Entries taken from a collection
◆ ◆ ◆ ◆ ◆

(** [-MM] and [-DD], both optional. *)
Definition read_month_day (s : string) : Z * Z * string :=
  match read_field "-" 2 s with
  | Some (m, s) => match read_field "-" 2 s with
                   | Some (d, s) => (m, d, s)
                   | None => (m, 1, s)
                   end
  | None => (1, 1, s)
  end.

(** [:ss] and [.sss], both optional. *)
Definition read_seconds (s : string) : Z * Z * string :=
  match read_field ":" 2 s with
  | Some (sec, s) => match read_field "." 3 s with
                     | Some (ms, s) => (sec, ms, s)
                     | None => (sec, 0, s)
                     end
  | None => (0, 0, s)
  end.

Definition valid_time (h mi sec ms : Z) : bool :=
  (((h <=? 23) && (mi <=? 59)) || ((h =? 24) && (mi =? 0) && (sec =? 0) && (ms =? 0))) && (sec <=? 59).

Definition ms_of_time (h mi sec ms : Z) : Z := ((h * 60 + mi) * 60 + sec) * 1000 + ms.

(** The offset of a zone in minutes; a missing zone is the local one. *)
Definition read_zone (s : string) : option Z :=
  if eqb_str s "Z" then Some 0
  else
    let offset (sign : Z) (s : string) :=
      match read_digits 2 0 s with
      | Some (h, s) => match read_field ":" 2 s with
                       | Some (mi, EmptyString) => if valid_time h mi 0 0 && (h <=? 23) then Some (sign * (h * 60 + mi)) else None
                       | _ => None
                       end
      | None => None
      end in
    match s with
    | String a s => if Ascii.eqb a "+" then offset 1 s else if Ascii.eqb a "-" then offset (-1) s else None
    | EmptyString => None
    end.

(** A time of day, and its zone. *)
Definition read_time (s : string) : option Z :=
  match read_digits 2 0 s with
  | None => None
  | Some (h, s) =>
      match read_field ":" 2 s with
      | None => None
      | Some (mi, s) =>
          let '(sec, ms, s) := read_seconds s in
          match read_zone s with
          | Some off => if valid_time h mi sec ms then Some (ms_of_time h mi sec ms - off * 60000) else None
          | None => None
          end
      end
  end.

(** A string of the date-time format with a four-digit year. *)
Definition parse_iso (s : string) : option Z :=
  match read_digits 4 0 s with
  | None => None
  | Some (y, s) =>
      let '(m, d, s) := read_month_day s in
      if valid_date y m d then
        match s with
        | EmptyString => Some (days_from_civil y m d * MS_PER_DAY)
        | _ => match read_char "T" s with
               | Some s => option_map (fun t => days_from_civil y m d * MS_PER_DAY + t) (read_time s)
               | None => None
               end
        end
      else None
  end.

(** [new Date(s).getTime()]; [None] is an invalid date. *)
Definition Date_parse (implementation : string -> option Z) (s : string) : option Z :=
  match parse_iso s with Some t => Some t | None => implementation s end.

(** ** The calendar is a bijection *)

Fixpoint zseq (from : Z) (n : nat) : list Z :=
  match n with O => [] | S n => from :: zseq (from + 1) n end.

Definition range (n : Z) : list Z := zseq 0 (Z.to_nat n).

Lemma zseq_in n from z : from <= z < from + Z.of_nat n -> In z (zseq from n).
Proof.
  revert from; induction n as [|n IH]; intros from Hz; [lia|]. cbn [zseq].
  destruct (decide (from = z)) as [->|]; [by left|]. right. apply IH. lia.
Qed.

Lemma range_in n z : 0 <= z < n -> In z (range n).
Proof. intros Hz. apply zseq_in. lia. Qed.

Lemma range_forall n (P : Z -> bool) z : forallb P (range n) = true -> 0 <= z < n -> P z = true.
Proof. rewrite forallb_forall. intros HP Hz. by apply HP, range_in. Qed.

(** A year of the era has 366 days when the February that ends it is leap. *)
Lemma leap_year_era y k : leap_year (y + k * 400) = leap_year y.
Proof.
  unfold leap_year. assert (H : forall n q, 400 = n * q -> n <> 0 -> (y + k * 400) mod n = y mod n).
  { intros n q Hn Hz. rewrite Hn, (Z.mul_comm n q), Z.mul_assoc. by apply Z.mod_add. }
  by rewrite (H 4 100), (H 100 4), (H 400 1).
Qed.

Lemma leap_year_spec y : leap_year y = true <-> y mod 4 = 0 /\ (y mod 100 <> 0 \/ y mod 400 = 0).
Proof.
  unfold leap_year. rewrite orb_true_iff, andb_true_iff, negb_true_iff, !Z.eqb_eq, Z.eqb_neq. split; [|lia].
  intros [[? ?]|H]; [lia|]. split; [|by right]. apply Z.mod_divide in H as [q ->]; [|lia].
  replace (q * 400) with (q * 100 * 4) by ring. by apply Z.mod_mul.
Qed.

(** Linear arithmetic with quotients and remainders by constants. *)
Ltac dlia := Z.div_mod_to_equations; lia.

Lemma year_of_era_ok doe : 0 <= doe < 146097 ->
  let yoe := year_of_era doe in let doy := doe - days_before yoe in
  0 <= yoe < 400 /\ 0 <= doy <= 365 /\ (doy = 365 -> leap_year (yoe + 1) = true).
Proof.
  intros Hd. cbv zeta. rewrite leap_year_spec. unfold year_of_era, days_before.
  set (e := doe / 365). assert (He : 365 * e <= doe < 365 * e + 365) by (unfold e; dlia).
  clearbody e. destruct (Z.ltb_spec doe (e * 365 + e / 4 - e / 100)); cbn [orb].
  - replace (e - 1 + 1) with e by ring. split_and!; dlia.
  - destruct (Z.eqb_spec e 400) as [->|]; split_and!; dlia.
Qed.

Lemma year_of_era_inv yoe doy : 0 <= yoe < 400 -> 0 <= doy <= 365 -> (doy = 365 -> leap_year (yoe + 1) = true) ->
  year_of_era (days_before yoe + doy) = yoe /\ 0 <= days_before yoe + doy < 146097.
Proof.
  intros Hy Hd. rewrite leap_year_spec. intros Hl. unfold year_of_era, days_before in *.
  remember (yoe * 365 + yoe / 4 - yoe / 100 + doy) as doe eqn:Hdoe. split; [|dlia].
  set (e := doe / 365). assert (He : 365 * e <= doe < 365 * e + 365) by (unfold e; dlia). clearbody e.
  assert (e = yoe \/ e = yoe + 1) as [->| ->] by dlia.
  - destruct (Z.ltb_spec doe (yoe * 365 + yoe / 4 - yoe / 100)); [dlia|]. cbn [orb].
    destruct (Z.eqb_spec yoe 400); dlia.
  - destruct (Z.ltb_spec doe ((yoe + 1) * 365 + (yoe + 1) / 4 - (yoe + 1) / 100)); cbn [orb]; [dlia|].
    destruct (Z.eqb_spec (yoe + 1) 400); dlia.
Qed.

(** The last day of a year is the leap day, if any. *)
Definition months_ok : bool :=
  forallb (fun doy => let '(m, d) := month_day doy in
    (day_of_year m d =? doy) && (1 <=? m) && (m <=? 12) && (1 <=? d) && (d <=? days_in_month 0 m)
    && ((doy =? 365) || (d <=? days_in_month 1 m))) (range 366).

Definition dates_ok : bool :=
  forallb (fun m => forallb (fun d =>
    negb (valid_date 0 m d)
    || (bool_decide (month_day (day_of_year m d) = (m, d)) && (0 <=? day_of_year m d) && (day_of_year m d <=? 365)
        && (negb (day_of_year m d =? 365) || ((m =? 2) && (d =? 29))))) (range 32)) (range 13).

Lemma months_hold : months_ok = true. Proof. reflexivity. Qed.
Lemma dates_hold : dates_ok = true. Proof. reflexivity. Qed.

Lemma days_in_month_leap y m : leap_year y = true -> days_in_month y m = days_in_month 0 m.
Proof. intros Hl. unfold days_in_month. by rewrite Hl. Qed.

Lemma days_in_month_common y m : leap_year y = false -> days_in_month y m = days_in_month 1 m.
Proof. intros Hl. unfold days_in_month. by rewrite Hl. Qed.

Lemma days_in_month_le y m : days_in_month 1 m <= days_in_month y m <= days_in_month 0 m.
Proof.
  unfold days_in_month. change (leap_year 0) with true. change (leap_year 1) with false.
  destruct (m =? 2); [destruct (leap_year y); lia|]. by destruct (_ || _).
Qed.

Lemma valid_date_bounds y m d : valid_date y m d = true <-> 1 <= m <= 12 /\ 1 <= d <= days_in_month y m.
Proof. unfold valid_date. rewrite !andb_true_iff, !Z.leb_le. lia. Qed.

Lemma month_day_ok doy : 0 <= doy <= 365 ->
  let '(m, d) := month_day doy in
  day_of_year m d = doy /\ 1 <= m <= 12 /\ 1 <= d <= days_in_month 0 m /\ (doy <> 365 -> d <= days_in_month 1 m).
Proof.
  intros Hd. pose proof (range_forall 366 _ doy months_hold ltac:(lia)) as H. cbv beta in H.
  destruct (month_day doy) as [m d]. rewrite !andb_true_iff, orb_true_iff in H.
  destruct H as [[[[[H1 H2] H3] H4] H5] H6]. rewrite !Z.eqb_eq, !Z.leb_le in *. lia.
Qed.

Lemma day_of_year_ok y m d : valid_date y m d = true ->
  month_day (day_of_year m d) = (m, d) /\ 0 <= day_of_year m d <= 365 /\
  (day_of_year m d = 365 -> leap_year y = true /\ m = 2).
Proof.
  rewrite valid_date_bounds. intros [Hm Hd].
  pose proof (days_in_month_le y m) as Hle.
  assert (Hv : valid_date 0 m d = true) by (apply valid_date_bounds; lia).
  assert (Hd31 : days_in_month 0 m <= 31) by (unfold days_in_month; repeat case_match; cbn; lia).
  pose proof (range_forall 13 _ m dates_hold ltac:(lia)) as H. cbv beta in H.
  apply (range_forall 32 _ d) in H; [|lia]. cbv beta in H. rewrite Hv in H. cbn [negb orb] in H.
  rewrite !andb_true_iff, orb_true_iff, andb_true_iff, negb_true_iff, bool_decide_eq_true in H.
  destruct H as [[[H1 H2] H3] H4]. rewrite !Z.leb_le, !Z.eqb_eq, Z.eqb_neq in *.
  split; [done|]. split; [lia|]. intros H365. destruct H4 as [?|[-> ->]]; [done|]. split; [|done].
  unfold days_in_month in Hd. cbn in Hd. destruct (leap_year y); [done|lia].
Qed.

◆ ◆ ◆ ◆ ◆

Check each line of the data for the string "then" and state how many lines contain it, without any other output.

__Answer__
5